Right. But doesn't emergentism purport to be a scientific discipline?
>From Wikipedia: "In philosophy, systems theory and science,
emergence is the way complex systems and patterns arise out of a
multiplicity of relatively simple interactions. Emergence is central to the
theories of integrative levels and of complex systems."

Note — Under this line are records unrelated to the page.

(** * A reprocessing from the command line *)

(** The retained records of an export run, in the order of their identifiers. *)
Definition records_of (run_id : Uuid) (d : db) : list (Uuid * export_record_row) :=
  select (export_records d) (fun _ r => bool_decide (xr_run_id r = run_id)).

Definition class_of (r : export_record_row) : ReprocessClassification :=
  match classification (xr_record_kind r) with Ok c => c | Err _ => Warning end.

Section Healthy.
Context {Henv : Env} {Hh : Healthy Henv} {Hw : DigestWidth Henv}.

Definition inputs_of (run_id : Uuid) (d : db) : list ReprocessInput :=
  (fun kv => mk_input (show_uuid kv.1) (class_of kv.2) None) <$> records_of run_id d.

(** The command may reprocess this run: it is the owner's, its version is known, its hash a digest,
    and its records have kinds of the schema's vocabulary and identifiers shown apart. *)
Record reprocessable (command : ReprocessCommand) (run : export_run_row) (d : db) : Prop := {
  re_run : export_runs d !! rc_export_run_id command = Some run;
  re_owner : er_user_ref run = rc_owner command;
  re_version : is_Some (er_detected_version run);
  re_hash : String.length (er_archive_hash run) = 32;
  re_kinds : forall id r, (id, r) ∈ records_of (rc_export_run_id command) d ->
    xr_record_kind r ∈ DataExport.record_kind_vocabulary;
  re_keys : forall id r, (id, r) ∈ records_of (rc_export_run_id command) d -> key_check (show_uuid id) = true;
  re_distinct : NoDup (in_item_key <$> inputs_of (rc_export_run_id command) d);
}.
(** The computed end is a run of the step relation: the cause is a step of the serving process, and from
    there it reaches an exit with the status [finish] gives. *)
Lemma finish_steps shutdown_timeout cause dl resolver acks bus s :
  Process.step (mk_proc s Serving) (after_cause cause s) /\
  exists s', rtc Process.step (after_cause cause s)
    (mk_proc s' (Exited (finish shutdown_timeout cause dl resolver acks bus).2)).
Proof.
  unfold finish, serve_admin. destruct cause as [ok|[]|kind]; cbn.
  - split; [constructor|]. exists s. by destruct ok.
  - split; [constructor|]. destruct (timeout shutdown_timeout _) as [t in_time]. exists (begin_draining s).
    destruct in_time; apply rtc_once; [apply (step_drained true)|apply (step_drained false)].
  - split; [constructor|]. by exists s.
  - split; [constructor|]. destruct (timeout FAILURE_LINGER _) as [t stopped]. cbn.
    exists (begin_draining (worker_stopped kind s)). apply rtc_once, (step_lingered true).
Qed.

Lemma timeout_bound bound after : (0 <= bound)%Z -> (forall t, after = Some t -> (0 <= t)%Z) ->
  (0 <= (timeout bound after).1 <= bound)%Z.
Proof.
  intros Hb Ha. unfold timeout. destruct after as [t|]; [|cbn; lia]. specialize (Ha t eq_refl).
  destruct (t <=? bound)%Z eqn:E; cbn; lia.
Qed.

Definition takes_time (after : option Z) : Prop := forall t, after = Some t -> (0 <= t)%Z.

Sounds like good old SOM to me. So, I think to associate it with the
MOQ is misleading. And, as I pointed out before, unlike the MOQ it
doesn't explain anything.
Best,
Platt
On 17 Nov 2009 at 10:40, Steven Peterson wrote:
> Hi Platt,
>
>
> > Emergentism, whether British or Hungarian, suffers from a fatal flaw. It
> > is entirely bereft of scientific explanation because it fails to identify
> > deterministic causes or "mechanisms" for the phenomenon in question.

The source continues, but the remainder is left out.